(** ** Commits are atomic

    Whatever calls fail, the group's file holds the offsets committed before
    or those committed now, synced; no other file but the temporary one
    changes. *)
Lemma commit_cases offsets w s :
  temp_path s <> file_path s ->
  match commit offsets (w, s) with
  | (Ok _, (w', s')) =>
      s' = set_committed offsets s
      /\ (exists t, nodes w' = <[file_path s := NFile (FNode (encode offsets) (encode offsets) t)]>
                               (delete (temp_path s) (nodes w)))
  | (Err _, (w', s')) =>
      s' = s /\ (nodes w' = nodes w \/ exists n, nodes w' = <[temp_path s := n]> (nodes w))
  | _ => False
  end.
Proof.
  intros Hne. unfold commit. rewrite bind_self.
  pose proof (create_file_cases (temp_path s) w) as H1.
  unfold bind at 1. unfold in_world at 1, zoom, io, map_err. simpl fst.
  destruct (create_file (temp_path s) w) as [[] w1]; try done; [|by split; [|left]].
  destruct H1 as [t1 H1]. simpl snd.
  assert (Hp1 : nodes w1 !! temp_path s = Some (NFile (FNode [] [] t1))) by (rewrite H1; apply lookup_insert_eq).
  pose proof (write_sync_cases (encode offsets) w1 _ _ _ Hp1) as H2.
  unfold bind at 1. unfold in_world at 1, with_local, zoom, map_err. simpl fst.
  destruct (bind (write_all (encode offsets)) _ _) as [[] [w2 fd]]; try done.
  2: { destruct H2 as [n H2]. split; [done|]. right. exists n. by rewrite H2, H1, insert_insert_eq. }
  destruct H2 as [t2 H2]. simpl snd.
  assert (Hp2 : nodes w2 !! temp_path s = Some (NFile (FNode (encode offsets) (encode offsets) t2)))
    by (rewrite H2; apply lookup_insert_eq).
  pose proof (rename_cases (temp_path s) (file_path s) w2 _ Hp2) as H3.
  unfold bind, in_world, zoom, map_err. simpl fst.
  destruct (rename _ _ w2) as [[] w3]; try done; simpl.
  - split; [done|]. exists t2. by rewrite H3, H2, H1, insert_insert_eq, delete_insert_eq.
  - split; [done|]. right. eexists. by rewrite H3, H2, H1, insert_insert_eq.
Qed.

Lemma open_cases dir g n w s w' :
  open dir g n w = (Ok s, w') ->
  file_path s = dir ++ [g] /\ temp_path s = dir ++ [g +:+ TEMP_SUFFIX] /\ group s = g
  /\ temp_path s <> file_path s.
Proof.
  unfold open. intros Ho.
  do 4 (apply bind_Ok_inv in Ho as (? & ? & _ & Ho)). injection Ho as <- <-. simpl.
  do 3 (split; [done|]). intros E. apply snoc_inj in E as [_ E].
  apply (f_equal String.length) in E. rewrite string_length_app in E. simpl in E. lia.
Qed.

(** ** Reopening a store *)
Record store_ok (w : World) (dir : path) (s : OffsetStore) : Prop := {
  so_quiet : quiet w;
  so_dirs : dirs_made w dir;
  so_dir : nodes w !! dir = Some NDir;
  so_valid : validate_group_name (S := World) (group s) w = (Ok tt, w);
  so_file : file_path s = dir ++ [group s];
  so_temp : temp_path s = dir ++ [group s +:+ TEMP_SUFFIX];
  so_file_free : nodes w !! file_path s <> Some NDir;
  so_temp_free : nodes w !! temp_path s <> Some NDir;
}.

Lemma temp_file_ne (dir : path) g : dir ++ [g +:+ TEMP_SUFFIX] <> dir ++ [g].
Proof.
  intros E. apply snoc_inj in E as [_ E].
  apply (f_equal String.length) in E. rewrite string_length_app in E. simpl in E. lia.
Qed.

(** With no failing call a commit succeeds. *)
Lemma commit_run w dir s offsets :
  store_ok w dir s ->
  exists w', commit offsets (w, s) = (Ok tt, (w', set_committed offsets s))
    /\ (quiet w' /\ now_ms w' = now_ms w /\ read_max w' = read_max w)
    /\ exists t, nodes w' = <[file_path s := NFile (FNode (encode offsets) (encode offsets) t)]>
                           (delete (temp_path s) (nodes w)).
Proof.
  intros [Hq Hds Hd Hv Hf Ht Hff Htf].
  assert (Hne : temp_path s <> file_path s) by (rewrite Hf, Ht; apply temp_file_ne).
  pose proof (commit_cases offsets w s Hne) as Hc. unfold commit in *. rewrite bind_self in *.
  assert (H1 : create_file (temp_path s) w
    = (Ok tt, set_nodes <[temp_path s := NFile (FNode [] [] (now_ms w))]> w)).
  { unfold create_file. rewrite syscall_quiet by done. unfold bind, get_node.
    destruct (nodes w !! temp_path s) as [[f|]|] eqn:E; [done|done|].
    assert (parent_is_dir (temp_path s) w = true) as ->; [|done].
    unfold parent_is_dir. rewrite Ht, removelast_last. destruct dir; [done|]. by rewrite Hd. }
  set (w1 := set_nodes _ w) in H1.
  rewrite (bind_Ok _ _ _ _ _ (in_world_run _ _ _ _ _ (io_Ok _ _ _ _ H1))) in *.
  assert (Hp1 : nodes w1 !! temp_path s = Some (NFile (FNode [] [] (now_ms w)))) by apply lookup_insert_eq.
  pose proof (write_all_run w1 Hq (encode offsets) (temp_path s) 0 _ Hp1) as H2.
  unfold write_at in H2. simpl f_data in H2. rewrite drop_nil, !app_nil_r in H2. simpl in H2.
  set (w2 := set_nodes _ w1) in H2.
  assert (Hp2 : nodes w2 !! temp_path s = Some (NFile (FNode (encode offsets) [] (now_ms w))))
    by apply lookup_insert_eq.
  pose proof (sync_data_run w2 Hq (temp_path s) (len (encode offsets)) _ Hp2) as H3. simpl in H3.
  set (w3 := set_nodes _ w2) in H3.
  assert (H23 : (let* _ := write_all (encode offsets) in sync_data) (w1, mkFile (temp_path s) 0)
    = (Ok tt, (w3, mkFile (temp_path s) (len (encode offsets))))).
  { rewrite (bind_Ok _ _ _ _ _ H2). exact H3. }
  rewrite (bind_Ok _ _ _ _ _ (in_world_run _ _ _ _ _ (with_local_run _ _ _ _ _ _ (io_Ok _ _ _ _ H23)))) in *.
  assert (Hp3 : nodes w3 !! temp_path s = Some (NFile (FNode (encode offsets) (encode offsets) (now_ms w))))
    by apply lookup_insert_eq.
  assert (Hp4 : nodes w3 !! file_path s = nodes w !! file_path s).
  { simpl. by rewrite !lookup_insert_ne by done. }
  assert (H4 : exists w4, rename (temp_path s) (file_path s) w3 = (Ok tt, w4)
    /\ quiet w4 /\ now_ms w4 = now_ms w /\ read_max w4 = read_max w).
  { unfold rename. rewrite syscall_quiet by done.
    rewrite (bind_Ok _ _ _ _ _ (lookup_file_run w3 _ _ Hp3)). unfold bind, get_node. rewrite Hp4.
    destruct (nodes w !! file_path s) as [[f|]|]; [by eexists|done|by eexists]. }
  destruct H4 as (w4 & H4 & Hq4).
  rewrite (bind_Ok _ _ _ _ _ (in_world_run _ _ _ _ _ (io_Ok _ _ _ _ H4))) in *.
  unfold modify_self in *. simpl in *. exists w4. split; [done|]. split; [done|]. apply Hc.
Qed.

###

TASK REQUIREMENTS -
Please print the lines from the start of the records up to and including the line with "destruct (rename _", copying each one exactly and leaving out the rest.

RESULT OF THE EXERCISE -
(** ** Commits are atomic

    Whatever calls fail, the group's file holds the offsets committed before
    or those committed now, synced; no other file but the temporary one
    changes. *)
Lemma commit_cases offsets w s :
  temp_path s <> file_path s ->
  match commit offsets (w, s) with
  | (Ok _, (w', s')) =>
      s' = set_committed offsets s
      /\ (exists t, nodes w' = <[file_path s := NFile (FNode (encode offsets) (encode offsets) t)]>
                               (delete (temp_path s) (nodes w)))
  | (Err _, (w', s')) =>
      s' = s /\ (nodes w' = nodes w \/ exists n, nodes w' = <[temp_path s := n]> (nodes w))
  | _ => False
  end.
Proof.
  intros Hne. unfold commit. rewrite bind_self.
  pose proof (create_file_cases (temp_path s) w) as H1.
  unfold bind at 1. unfold in_world at 1, zoom, io, map_err. simpl fst.
  destruct (create_file (temp_path s) w) as [[] w1]; try done; [|by split; [|left]].
  destruct H1 as [t1 H1]. simpl snd.
  assert (Hp1 : nodes w1 !! temp_path s = Some (NFile (FNode [] [] t1))) by (rewrite H1; apply lookup_insert_eq).
  pose proof (write_sync_cases (encode offsets) w1 _ _ _ Hp1) as H2.
  unfold bind at 1. unfold in_world at 1, with_local, zoom, map_err. simpl fst.
  destruct (bind (write_all (encode offsets)) _ _) as [[] [w2 fd]]; try done.
  2: { destruct H2 as [n H2]. split; [done|]. right. exists n. by rewrite H2, H1, insert_insert_eq. }
  destruct H2 as [t2 H2]. simpl snd.
  assert (Hp2 : nodes w2 !! temp_path s = Some (NFile (FNode (encode offsets) (encode offsets) t2)))
    by (rewrite H2; apply lookup_insert_eq).
  pose proof (rename_cases (temp_path s) (file_path s) w2 _ Hp2) as H3.
  unfold bind, in_world, zoom, map_err. simpl fst.
  destruct (rename _ _ w2) as [[] w3]; try done; simpl.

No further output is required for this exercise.